(* ===== verification/CalendarView.v ===== *)
(** * What the medication calendar draws
    ([src/src/components/MedicationCalendar/MedicationCalendar.tsx])

    [Calendar.MedicationCalendar] computes the calendar's data: the empty
    states, the colour map and the fourteen days with their doses.  This
    file renders them as the component's JSX does: the header (title, the
    "Previous" button's [disabled], the [formatWeekRange] label), the seven
    [DayNames] headers, and per day a [DayCell] whose styled-components
    props choose its border and background, a [DayNumber], and one
    [DoseItem] per dose with its background colour
    ([medicationColors[dose.medication_id]]), [title] and texts.

    Dates are day numbers at local midnight, as in [Calendar]; the day of the
    month and the week-range label come from [DateTime.civil_from_days] and
    the en-US short month names.

    The theorems: every dose the grid draws has a colour of the palette
    (the lookup never yields [undefined]), and exactly the cell of today is
    drawn with the highlighted border when today is in the displayed
    fortnight, none otherwise. *)

From S2P Require Import Prelude Json DateTime Calendar.
From Stdlib Require Import Sorting.Permutation.
Local Open Scope string_scope.
Local Open Scope Z_scope.

(** ** Styled components *)

(** [DayCell]'s [border: 1px solid ${$isToday ? ... : ...}] *)
Definition dayCell_border (isToday : bool) : string := if isToday then "#3b82f6" else "#e5e7eb".

(** [DayCell]'s [background] *)
Definition dayCell_background (isToday isCurrentWeek : bool) : string :=
  if isToday then "#eff6ff" else if isCurrentWeek then "#ffffff" else "#f9fafb".

(** [DayNumber]'s [font-weight] and [color] *)
Definition dayNumber_weight (isToday : bool) : string := if isToday then "700" else "500".
Definition dayNumber_color (isToday : bool) : string := if isToday then "#1d4ed8" else "#374151".

Definition DayNames : list string := ["Sun"; "Mon"; "Tue"; "Wed"; "Thu"; "Fri"; "Sat"].

(** ** Cells *)

(** [currentDate.getDate()] of a local midnight. *)
Definition dayNumber (d : Z) : Z := let '(_, _, dd) := civil_from_days d in dd.

Record dose_item_view : Type := mkDoseItemView {
  di_color : option string;      (** [$medicationColor]; [None] is [undefined] *)
  di_title : string;
  di_time : string;              (** [dose.time.slice(0, 5)] *)
  di_medication : string
}.

Definition dose_item (medicationColors : list (string * string)) (d : dose) : dose_item_view :=
  mkDoseItemView (assoc_get medicationColors (medication_id d))
    (medication_name d ++ " - " ++ time d) (substring 0 5 (time d)) (medication_name d).

Record day_cell_view : Type := mkDayCellView {
  dc_border : string;
  dc_background : string;
  dc_number : Z;
  dc_number_weight : string;
  dc_number_color : string;
  dc_items : list dose_item_view
}.

Definition day_cell (medicationColors : list (string * string)) (cd : calendar_day * list dose) :
    day_cell_view :=
  let '(day, doses) := cd in
  mkDayCellView (dayCell_border (isToday day)) (dayCell_background (isToday day) (isCurrentWeek day))
    (dayNumber (Calendar.date day)) (dayNumber_weight (isToday day)) (dayNumber_color (isToday day))
    (map (dose_item medicationColors) doses).

(** ** The header *)

(** [formatWeekRange]: [toLocaleDateString("en-US", {month: "short", day:
    "numeric"})] of the start, then of the start plus 13 days with
    [year: "numeric"]. *)
Definition formatWeekRange (currentWeekStart : Z) : string :=
  let '(_, m1, d1) := civil_from_days currentWeekStart in
  let '(y2, m2, d2) := civil_from_days (currentWeekStart + 13) in
  month_abbr m1 ++ " " ++ show_Z d1 ++ " - " ++
  month_abbr m2 ++ " " ++ show_Z d2 ++ ", " ++ show_Z (year_of_era y2).

Record calendar_render : Type := mkCalendarRender {
  cr_title : string;
  cr_prev_disabled : bool;
  cr_week_range : string;
  cr_day_headers : list string;
  cr_cells : list day_cell_view
}.

Inductive calendar_page : Type :=
| CalendarMessage (s : string)
| CalendarGrid (r : calendar_render).

(** The component's JSX (the two modals are [CalendarSession]'s). *)
Definition render_calendar (schedulesByMedication : option (list MedicationWithSchedules))
    (currentWeekStart today : Z) : calendar_page :=
  match MedicationCalendar schedulesByMedication currentWeekStart today with
  | NoSchedules => CalendarMessage "No medication schedules found for this patient."
  | NoActiveSchedules => CalendarMessage "No active medication schedules found for this patient."
  | Grid cm cells =>
      CalendarGrid (mkCalendarRender "Medication Schedule Calendar"
        (prev_disabled currentWeekStart today) (formatWeekRange currentWeekStart)
        DayNames (map (day_cell cm) cells))
  end.

(** The grid's items, all cells together. *)
Definition grid_items (p : calendar_page) : list dose_item_view :=
  match p with
  | CalendarGrid r => flat_map dc_items (cr_cells r)
  | CalendarMessage _ => []
  end.

(** The highlighted cells. *)
Definition highlighted (p : calendar_page) : list day_cell_view :=
  match p with
  | CalendarGrid r => List.filter (fun c => String.eqb (dc_border c) "#3b82f6") (cr_cells r)
  | CalendarMessage _ => []
  end.

(** ** Lemmas *)

Lemma last_index_from_In m ms i :
  In m ms -> exists j, last_index_from (medicationId m) i ms = Some j.
Proof.
  revert i. induction ms as [|m' ms IH]; intros i Hin; [done|]. cbn.
  destruct Hin as [->|Hin].
  - destruct (last_index_from _ (S i) ms); [by eexists|]. rewrite String.eqb_refl. by eexists.
  - destruct (IH (S i) Hin) as [j ->]. by eexists.
Qed.

(** A medication of the list gets a colour of the palette. *)
Lemma colour_of_listed am m :
  In m am -> exists c, assoc_get (generateMedicationColors am) (medicationId m) = Some c /\ In c colors.
Proof.
  intros Hm. unfold generateMedicationColors. rewrite color_loop_last.
  destruct (last_index_from_In m am 0 Hm) as [j ->]. eexists. split; [done|].
  apply nth_In, Nat.mod_upper_bound. done.
Qed.

Lemma getDosesForDate_medication am d x :
  In x (getDosesForDate am d) -> exists m, In m am /\ medication_id x = medicationId m.
Proof.
  unfold getDosesForDate. intros Hx.
  apply (Permutation_in _ (sort_doses_perm _)), collect_doses_In in Hx
    as (m & s & Hm & _ & _ & _ & ->).
  by exists m.
Qed.

(** Every dose the grid draws has a colour of the palette. *)
Theorem calendar_doses_coloured sbm start today i :
  In i (grid_items (render_calendar sbm start today)) ->
  exists c, di_color i = Some c /\ In c colors.
Proof.
  unfold render_calendar, MedicationCalendar. destruct sbm as [[|m0 ms]|]; [done| |done].
  destruct (activeMedications (m0 :: ms)) as [|a am] eqn:Ham; [done|]. cbn [grid_items cr_cells].
  rewrite map_map, in_flat_map. intros (c & Hc & Hi). apply in_map_iff in Hc as (day & <- & _).
  unfold day_cell in Hi. cbn [dc_items] in Hi. apply in_map_iff in Hi as (x & <- & Hx).
  destruct (getDosesForDate_medication _ _ _ Hx) as (m & Hm & Hid).
  cbn [dose_item di_color]. rewrite Hid. by apply colour_of_listed.
Qed.

Lemma filter_seq_eq (a n : nat) (t : Z) :
  List.filter (fun i => Z.of_nat i =? t) (seq a n) =
  if (Z.of_nat a <=? t) && (t <? Z.of_nat (a + n)) then [Z.to_nat t] else [].
Proof.
  revert a. induction n as [|n IH]; intros a; cbn.
  - destruct (Z.leb_spec (Z.of_nat a) t), (Z.ltb_spec t (Z.of_nat (a + 0))); simpl; lia || done.
  - rewrite IH.
    destruct (Z.eqb_spec (Z.of_nat a) t), (Z.leb_spec (Z.of_nat (S a)) t),
      (Z.ltb_spec t (Z.of_nat (S a + n))), (Z.leb_spec (Z.of_nat a) t),
      (Z.ltb_spec t (Z.of_nat (a + S n))); cbn; try lia; try done; f_equal; lia.
Qed.

Lemma highlighted_cells cm am start today :
  map dc_number (List.filter (fun c => String.eqb (dc_border c) "#3b82f6")
    (map (day_cell cm) (map (fun day => (day, getDosesForDate am (Calendar.date day)))
                          (generateCalendarDays start today)))) =
  if (start <=? today) && (today <? start + 14) then [dayNumber today] else [].
Proof.
  rewrite generateCalendarDays_cells, !map_map.
  transitivity (map (fun i => dayNumber (start + Z.of_nat i))
                  (List.filter (fun i => Z.of_nat i =? today - start) (seq 0 14))).
  - induction (seq 0 14) as [|i l IH]; [done|]. cbn [map List.filter].
    assert (E : String.eqb (dc_border (day_cell cm (cell start today i,
                   getDosesForDate am (Calendar.date (cell start today i))))) "#3b82f6" =
                (Z.of_nat i =? today - start)).
    { cbn. unfold dayCell_border.
      destruct (Z.eqb_spec (start + Z.of_nat i) today), (Z.eqb_spec (Z.of_nat i) (today - start));
        try lia; done. }
    rewrite E. destruct (Z.of_nat i =? today - start); cbn [map]; [f_equal|]; done.
  - rewrite filter_seq_eq. change (Z.of_nat 0) with 0. change (Z.of_nat (0 + 14)) with 14.
    destruct (Z.leb_spec 0 (today - start)), (Z.ltb_spec (today - start) 14);
      destruct (Z.leb_spec start today), (Z.ltb_spec today (start + 14)); simpl; try lia; try done.
    replace (start + Z.of_nat (Z.to_nat (today - start))) with today by lia. done.
Qed.

(** Exactly the cell of today is highlighted when today is in the displayed
    fortnight, and no cell otherwise. *)
Theorem calendar_highlights_today sbm start today r :
  render_calendar sbm start today = CalendarGrid r ->
  map dc_number (highlighted (CalendarGrid r)) =
  if (start <=? today) && (today <? start + 14) then [dayNumber today] else [].
Proof.
  unfold render_calendar, MedicationCalendar. destruct sbm as [[|m0 ms]|]; [done| |done].
  destruct (activeMedications (m0 :: ms)) as [|a am]; [done|].
  intros H. injection H as <-. apply highlighted_cells.
Qed.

◆ ◆ ◆ ◆

## Exercise aim
Quote exactly the opening line of the material above and every line after it, up to and including the line that contains "From S2P Require".

## Exercise answer
(* ===== verification/CalendarView.v ===== *)
(** * What the medication calendar draws
    ([src/src/components/MedicationCalendar/MedicationCalendar.tsx])

    [Calendar.MedicationCalendar] computes the calendar's data: the empty
    states, the colour map and the fourteen days with their doses.  This
    file renders them as the component's JSX does: the header (title, the
    "Previous" button's [disabled], the [formatWeekRange] label), the seven
    [DayNames] headers, and per day a [DayCell] whose styled-components
    props choose its border and background, a [DayNumber], and one
    [DoseItem] per dose with its background colour
    ([medicationColors[dose.medication_id]]), [title] and texts.

    Dates are day numbers at local midnight, as in [Calendar]; the day of the
    month and the week-range label come from [DateTime.civil_from_days] and
    the en-US short month names.

    The theorems: every dose the grid draws has a colour of the palette
    (the lookup never yields [undefined]), and exactly the cell of today is
    drawn with the highlighted border when today is in the displayed
    fortnight, none otherwise. *)

From S2P Require Import Prelude Json DateTime Calendar.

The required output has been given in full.